#### Work required:
Read the lines below, and copy any that contain the string "mkAddr".

-------- Data for review

(* ===== verification/InetAddress.v ===== *)
(** * Addresses and sockets: include/libfm/fmnet/InetAddress.h, net/InetAddress.cpp and
    net/Socket.{h,cpp}

    The classes over [SocketsOps].  An [InetAddress] is its socket address; a [Socket] sets options by
    [setsockopt(2)], whose arguments are the result here. *)
From stdpp Require Import base list numbers strings.
From Stdlib Require Import ZArith Lia Init.Byte.
From S2P Require Import Prelude.
From S2P Require Import Endian.
From S2P Require Import Channel.
From S2P Require Import SocketsOps.
#[local] Open Scope Z_scope.
#[local] Open Scope fm_scope.

Module Socket.
Definition SOL_SOCKET : Z := 1.
Definition IPPROTO_TCP : Z := 6.
Definition SO_REUSEADDR : Z := 2.
Definition SO_REUSEPORT : Z := 15.
Definition SO_KEEPALIVE : Z := 9.
Definition TCP_NODELAY : Z := 1.

(** A call of [setsockopt(2)] with an [int]: level, option, value, and the length passed. *)
Record sockopt := mkOpt { level : Z; optname : Z; optval : Z; optlen : Z }.

(** [src/net/Socket.cpp:37-41 Socket::setTcpNoDelay] *)
Definition setTcpNoDelay (on : bool) : sockopt := mkOpt IPPROTO_TCP TCP_NODELAY (Z.b2z on) (Z.b2z on).
(** [src/net/Socket.cpp:43-47 Socket::setReuseAddr] *)
Definition setReuseAddr (on : bool) : sockopt := mkOpt SOL_SOCKET SO_REUSEADDR (Z.b2z on) 4.
(** [src/net/Socket.cpp:49-53 Socket::setReusePort] *)
Definition setReusePort (on : bool) : sockopt := mkOpt SOL_SOCKET SO_REUSEPORT (Z.b2z on) 4.
(** [src/net/Socket.cpp:55-59 Socket::setKeepAlive] *)
Definition setKeepAlive (on : bool) : sockopt := mkOpt SOL_SOCKET SO_KEEPALIVE (Z.b2z on) 4.

(** [src/net/Socket.cpp:25-31 Socket::accept] The descriptor and the peer's address. *)
Definition accept (o : sockets.accept_outcome) (peerAddr : sockaddr) : result (Z * sockaddr + Z) :=
  o ← sockets.accept o;
  Ok (match o with
      | sockets.Accepted connfd addr => inl (connfd, addr)
      | sockets.AcceptErr e => inr e
      end).
End Socket.

Module InetAddress.
Section Addresses.
Context `{HostOrder}.
Variable ntop : Z → list byte → list byte.
Variable pton : Z → list byte → option (list byte).

(** [in6addr_loopback] and [in6addr_any]. *)
Definition in6addr_loopback : list byte := replicate 15 x00 ++ [x01].
Definition in6addr_any : list byte := replicate 16 x00.

(** [src/net/InetAddress.cpp:16-27 InetAddress::InetAddress] *)
Definition fromPort (port : Z) (loopBackOnly ipv6 : bool) : sockaddr :=
  if ipv6 then
    set_sin6_addr (if loopBackOnly then in6addr_loopback else in6addr_any)
      (mkAddr AF_INET6 (hostToNetwork16 port) zero_rest)
  else
    set_sin_addr (store 4 (if loopBackOnly then INADDR_LOOPBACK else INADDR_ANY))
      (mkAddr AF_INET (hostToNetwork16 port) zero_rest).

(** [src/net/InetAddress.cpp:29-37 InetAddress::InetAddress] [memset] clears the IPv4 view only up to its end; the
    bytes behind it hold [junk]. *)
Definition fromIp (junk : list byte) (ip : list byte) (port : Z) (ipv6 : bool) : sockaddr :=
  let ip := c_str (ip ++ [x00]) in
  if ipv6 || bool_decide (x3a ∈ ip) then
    sockets.fromIpPortStr6 pton ip port (mkAddr 0 0 zero_rest)
  else
    sockets.fromIpPortStr pton ip port (mkAddr 0 0 (zwrite 0 (replicate 12 x00) junk)).

(** [src/net/InetAddress.cpp:39-43 InetAddress::toIpStr] *)
Definition toIpStr (a : sockaddr) : list byte :=
  c_str (sockets.toIpStr ntop a 0 INET6_ADDRSTRLEN (replicate (Z.to_nat INET6_ADDRSTRLEN) x00)).

(** [src/net/InetAddress.cpp:45-49 InetAddress::toIpPortStr] *)
Definition toIpPortStr (a : sockaddr) : list byte :=
  c_str (sockets.toIpPortStr ntop a 64 (replicate 64 x00)).

(** [src/net/InetAddress.cpp:51-53 InetAddress::port] *)
Definition port (a : sockaddr) : Z := networkToHost16 (sin_port a).

(** [src/net/InetAddress.cpp:59-62 InetAddress::ipv4NetEdian] *)
Definition ipv4NetEdian (a : sockaddr) : result Z :=
  assert! (sin_family a =? AF_INET); Ok (load (sin_addr a)).

(** What [gethostbyname_r] fills in: the address family and length, and the array [h_addr_list] of
    pointers. *)
Record hostent := mkHost { h_addrtype : Z; h_length : Z; h_addr_list : list Z }.

(** [src/net/InetAddress.cpp:67-85 InetAddress::resolve] It copies the first four bytes of
    the array of pointers. *)
Definition resolve (he : option hostent) (r : sockaddr) : result (bool * sockaddr) :=
  match he with
  | Some he =>
      assert! ((h_addrtype he =? AF_INET) && (h_length he =? 4));
      match h_addr_list he with
      | p :: _ => Ok (true, set_sin_addr (ztake 4 (store 8 p)) r)
      | [] => Ok (true, set_sin_addr (ztake 4 (store 8 0)) r)
      end
  | None => Ok (false, r)
  end.

(** ** Printing *)

Lemma c_str_written off text buf :
  0 ≤ off → off + zlen text < zlen buf → x00 ∉ text → x00 ∉ ztake off buf →
  c_str (zwrite off (text ++ [x00]) buf) = ztake off buf ++ text.
Proof.
  intros Ho Hl Ht Hp. unfold c_str, zwrite. rewrite <- !app_assoc, (app_assoc (ztake off buf)).
  cbn [app]. rewrite std_find_app_match by (rewrite elem_of_app; tauto).
  by rewrite ztake_app_le, ztake_all by lia.
Qed.

Lemma zlen_zwrite_text off text buf :
  0 ≤ off → off + zlen text < zlen buf → zlen (zwrite off (text ++ [x00]) buf) = zlen buf.
Proof. intros. apply zlen_zwrite; [done|]. rewrite zlen_app. change (zlen [x00]) with 1. lia. Qed.

Lemma ztake_zwrite_text off text buf :
  0 ≤ off → off + zlen text < zlen buf →
  ztake (off + zlen text) (zwrite off (text ++ [x00]) buf) = ztake off buf ++ text.
Proof.
  intros Ho Hl. pose proof (zlen_nonneg text). unfold zwrite. rewrite <- !app_assoc, (app_assoc (ztake off buf)).
  rewrite ztake_app_le, ztake_all; rewrite ?zlen_app, ?zlen_ztake by lia; lia || done.
Qed.

(** Appending a formatted text behind a C string. *)
Lemma snprintf_behind text more buf :
  0 ≤ zlen text → x00 ∉ text → x00 ∉ more → zlen text + zlen more < zlen buf →
  ztake (zlen text) buf = text →
  c_str (snprintf_at (zlen text) more buf) = text ++ more.
Proof.
  intros Ht Hn Hm Hl Hpre. unfold snprintf_at. rewrite snprintf_fits by lia.
  rewrite c_str_written; rewrite ?Hpre; done || lia.
Qed.

Lemma dec_no_nul z : 0 ≤ z → x00 ∉ dec z.
Proof.
  intros Hz Hin. pose proof (dec_are_digits z Hz) as Hd. rewrite Forall_forall in Hd. apply Hd in Hin.
  change (byte_val x00) with 0 in Hin. lia.
Qed.

Lemma port_range a : 0 ≤ networkToHost16 (sin_port a) < 2 ^ 16.
Proof.
  unfold networkToHost16, htobe, be_val. destruct host_little.
  - pose proof (le_val_range (reverse (le_bytes 2 (sin_port a)))) as Hr.
    unfold zlen in Hr. rewrite length_reverse, length_le_bytes in Hr. exact Hr.
  - apply Z.mod_pos_bound. done.
Qed.

Lemma port_dec_length p : 0 ≤ p < 2 ^ 16 → zlen (dec p) ≤ 5.
Proof. intros Hp. apply (dec_length p 5); [|lia]. change (10 ^ Z.of_nat 5) with 100000. lia. Qed.

(** The texts of the C library have no NULs and the lengths it documents. *)
Definition ntop_documented : Prop :=
  ∀ a, x00 ∉ ntop AF_INET a ∧ zlen (ntop AF_INET a) < 16 ∧ x00 ∉ ntop AF_INET6 a ∧ zlen (ntop AF_INET6 a) < INET6_ADDRSTRLEN.

(** The text that [toIpPortStr] is meant to give. *)
Definition address_text (a : sockaddr) : list byte :=
  if sin_family a =? AF_INET6 then bytes "[" ++ ntop AF_INET6 (sin6_addr a) ++ bytes "]:" ++ dec (port a)
  else if sin_family a =? AF_INET then ntop AF_INET (sin_addr a) ++ bytes ":" ++ dec (port a)
  else [].

Lemma c_str_zeros n : c_str (replicate n x00) = [].
Proof. destruct n; [done|]. unfold c_str. simpl. done. Qed.

Lemma toIpPortStr_address a : ntop_documented → toIpPortStr a = address_text a.
Proof.
  intros Hd. unfold toIpPortStr, address_text, sockets.toIpPortStr, port. pose proof (port_range a) as Hp.
  set (p := networkToHost16 (sin_port a)) in *.
  pose proof (dec_no_nul p (proj1 Hp)) as Hnp. pose proof (port_dec_length p Hp) as Hlp.
  destruct (Z.eqb_spec (sin_family a) AF_INET6) as [H6|H6].
  - cbv zeta. destruct (Hd (sin6_addr a)) as (_ & _ & Hn & Hl). unfold INET6_ADDRSTRLEN in Hl.
    unfold sockets.toIpStr. rewrite H6. change (AF_INET6 =? AF_INET) with false. change (AF_INET6 =? AF_INET6) with true.
    cbv iota. unfold sockets.inet_ntop. set (t := ntop AF_INET6 (sin6_addr a)) in *. pose proof (zlen_nonneg t).
    rewrite (proj2 (Z.ltb_lt (zlen t) (64 - 1))) by lia.
    set (b0 := zwrite 0 [x5b] (replicate 64 x00)).
    assert (Hb0 : zlen b0 = 64) by reflexivity. assert (Ht0 : ztake 1 b0 = [x5b]) by reflexivity.
    rewrite (c_str_written 1 t b0); rewrite ?Ht0, ?Hb0; try done; try lia; [|by apply (bool_decide_unpack (x00 ∉ [x5b]))].
    rewrite (snprintf_behind ([x5b] ++ t)).
    + by rewrite <- app_assoc.
    + apply zlen_nonneg.
    + rewrite elem_of_app. intros [Hi|Hi]; [|done]. revert Hi. by apply (bool_decide_unpack (x00 ∉ [x5b])).
    + rewrite elem_of_app. intros [Hi|Hi]; [|done]. revert Hi. by apply (bool_decide_unpack (x00 ∉ bytes "]:")).
    + rewrite zlen_zwrite_text, Hb0 by lia. rewrite !zlen_app. change (zlen [x5b]) with 1. change (zlen (bytes "]:")) with 2. lia.
    + rewrite zlen_app. change (zlen [x5b]) with 1. rewrite ztake_zwrite_text by lia. by rewrite Ht0.
  - destruct (Z.eqb_spec (sin_family a) AF_INET) as [H4|H4]; [|by apply c_str_zeros].
    cbv zeta. destruct (Hd (sin_addr a)) as (Hn & Hl & _).
    unfold sockets.toIpStr. rewrite H4. change (AF_INET =? AF_INET) with true. cbv iota. unfold sockets.inet_ntop.
    set (t := ntop AF_INET (sin_addr a)) in *. pose proof (zlen_nonneg t).
    rewrite (proj2 (Z.ltb_lt (zlen t) 64)) by lia.
    assert (Hb0 : zlen (replicate 64 x00) = 64) by reflexivity.
    assert (Ht0 : ztake 0 (replicate 64 x00) = []) by reflexivity.
    rewrite (c_str_written 0 t); rewrite ?Ht0, ?Hb0; try done; try lia; [|by apply not_elem_of_nil].
    cbn [app]. rewrite (snprintf_behind t); try done.
    + rewrite elem_of_app. intros [Hi|Hi]; [|done]. revert Hi. by apply (bool_decide_unpack (x00 ∉ bytes ":")).
    + rewrite zlen_zwrite_text, Hb0 by lia. rewrite !zlen_app. change (zlen (bytes ":")) with 1. lia.
    + replace (zlen t) with (0 + zlen t) at 1 by lia. rewrite ztake_zwrite_text, Ht0 by lia. done.
Qed.

Lemma zlen_address_text a : ntop_documented → zlen (address_text a) ≤ 53.
Proof.
  intros Hd. unfold address_text. pose proof (port_range a) as Hp.
  pose proof (port_dec_length (port a) Hp) as Hlp.
  destruct (Hd (sin6_addr a)) as (_ & _ & _ & Hl6). destruct (Hd (sin_addr a)) as (_ & Hl4 & _).
  unfold INET6_ADDRSTRLEN in Hl6.
  destruct (_ =? AF_INET6); [|destruct (_ =? AF_INET); [|done]]; rewrite !zlen_app.
  - change (zlen (bytes "[")) with 1. change (zlen (bytes "]:")) with 2. lia.
  - change (zlen (bytes ":")) with 1. lia.
Qed.
End Addresses.
End InetAddress.

Section AddressTheorems.
Context `{HostOrder}.
Variable ntop : Z → list byte → list byte.
Variable pton : Z → list byte → option (list byte).

Lemma networkToHost_hostToNetwork16 p : 0 ≤ p < 2 ^ 16 → networkToHost16 (hostToNetwork16 p) = p.
Proof.
  intros Hp. unfold networkToHost16, hostToNetwork16, htobe. destruct host_little.
  - unfold be_val. assert (Hl : le_bytes 2 (le_val (reverse (le_bytes 2 p))) = reverse (le_bytes 2 p)).
    { rewrite <- (length_le_bytes 2 p) at 1. rewrite <- length_reverse. apply le_bytes_val. }
    rewrite Hl, reverse_involutive, le_val_bytes. by apply Z.mod_small.
  - change (256 ^ Z.of_nat 2) with (2 ^ 16). by rewrite !Z.mod_small by (rewrite ?Z.mod_small; done).
Qed.

(** C35. Round trip of addresses: an address built from the canonical text of an IPv4 or IPv6 address
    and a port prints as that text (bracketed for IPv6) and that port, and gives the port back,
    on hosts of either byte order. *)
Theorem address_roundtrip ip p a junk (v6 : bool) :
  let family := if v6 then AF_INET6 else AF_INET in
  InetAddress.ntop_documented ntop → zlen junk = 24 → 0 ≤ p < 2 ^ 16 → x00 ∉ ip → (x3a ∈ ip ↔ v6 = true) →
  pton family ip = Some a → ntop family a = ip → zlen a = (if v6 then 16 else 4) →
  InetAddress.toIpPortStr ntop (InetAddress.fromIp pton junk ip p false) =
    (if v6 then bytes "[" ++ ip ++ bytes "]:" ++ dec p else ip ++ bytes ":" ++ dec p) ∧
  InetAddress.port (InetAddress.fromIp pton junk ip p false) = p.
Proof.
  cbv zeta. intros Hd Hj Hp Hn Hc Hpt Hnt Ha. rewrite InetAddress.toIpPortStr_address by done.
  unfold InetAddress.fromIp. cbv zeta.
  assert (Hip : c_str (ip ++ [x00]) = ip).
  { unfold c_str. rewrite std_find_app_match by done. by rewrite ztake_app_le, ztake_all by lia. }
  rewrite Hip. cbn [orb]. destruct v6; cbv iota in Ha.
  - rewrite bool_decide_eq_true_2 by tauto. unfold sockets.fromIpPortStr6. rewrite Hpt.
    unfold InetAddress.address_text, InetAddress.port, set_sin6_addr, sin6_addr. cbn [sin_family sin_port rest].
    change (AF_INET6 =? AF_INET6) with true. cbv iota. rewrite networkToHost_hostToNetwork16 by done.
    assert (Hr : zslice 4 20 (zwrite 4 a zero_rest) = a).
    { replace 20 with (4 + zlen a) by lia. unfold zslice, zwrite. rewrite Ha.
      change (ztake 4 zero_rest) with (replicate 4 x00).
      rewrite zdrop_app_ge by (change (zlen (replicate 4 x00)) with 4; lia). change (4 - zlen (replicate 4 x00)) with 0. rewrite zdrop_0 by lia.
      rewrite ztake_app_le, ztake_all by lia. done. }
    by rewrite Hr, Hnt.
  - rewrite bool_decide_eq_false_2 by naive_solver. unfold sockets.fromIpPortStr. rewrite Hpt.
    unfold InetAddress.address_text, InetAddress.port, set_sin_addr, sin_addr. cbn [sin_family sin_port rest].
    change (AF_INET =? AF_INET6) with false. change (AF_INET =? AF_INET) with true. cbv iota.
    rewrite networkToHost_hostToNetwork16 by done.
    assert (Hr : zslice 0 4 (zwrite 0 a (zwrite 0 (replicate 12 x00) junk)) = a).
    { unfold zlen in Ha. destruct a as [|? [|? [|? [|? [|? ?]]]]]; try (simpl in Ha; lia). done. }
    by rewrite Hr, Hnt.
Qed.

(** The loopback address of the first constructor is 127.0.0.1 on a big-endian host only: the
    constant is stored in host order, so a little-endian host gets 1.0.0.127. *)
Theorem loopback_in_host_order (p : Z) :
  sin_addr (InetAddress.fromPort p true false) =
  if host_little then [x01; x00; x00; x7f] else [x7f; x00; x00; x01].
Proof. unfold InetAddress.fromPort, set_sin_addr, sin_addr, store. by destruct host_little. Qed.
End AddressTheorems.

(** A resolver that knows two addresses. *)
Definition demo_ntop (family : Z) (a : list byte) : list byte :=
  if family =? AF_INET6 then bytes "::1" else bytes "10.0.0.1".
Definition demo_pton (family : Z) (ip : list byte) : option (list byte) :=
  if family =? AF_INET6 then Some (InetAddress.in6addr_loopback) else Some [x0a; x00; x00; x01].

Lemma address_roundtrip_witness :
  let little : HostOrder := true in
  InetAddress.toIpPortStr demo_ntop (InetAddress.fromIp demo_pton (replicate 24 x2a) (bytes "10.0.0.1") 8080 false) =
    bytes "10.0.0.1" ++ bytes ":" ++ dec 8080 ∧
  InetAddress.port (InetAddress.fromIp demo_pton (replicate 24 x2a) (bytes "10.0.0.1") 8080 false) = 8080.
Proof.
  intros little.
  apply (address_roundtrip demo_ntop demo_pton (bytes "10.0.0.1") 8080 [x0a; x00; x00; x01] (replicate 24 x2a) false).
  - intros a. split_and!; try done; by apply (bool_decide_unpack _).
  - reflexivity.
  - lia.
  - by apply (bool_decide_unpack _).
  - split; [|discriminate]. intros Hin. exfalso. revert Hin. by apply (bool_decide_unpack (x3a ∉ bytes "10.0.0.1")).
  - reflexivity.
  - reflexivity.
  - reflexivity.
Defined.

----------------

#### Result for this task:
      (mkAddr AF_INET6 (hostToNetwork16 port) zero_rest)
      (mkAddr AF_INET (hostToNetwork16 port) zero_rest).
    sockets.fromIpPortStr6 pton ip port (mkAddr 0 0 zero_rest)
    sockets.fromIpPortStr pton ip port (mkAddr 0 0 (zwrite 0 (replicate 12 x00) junk)).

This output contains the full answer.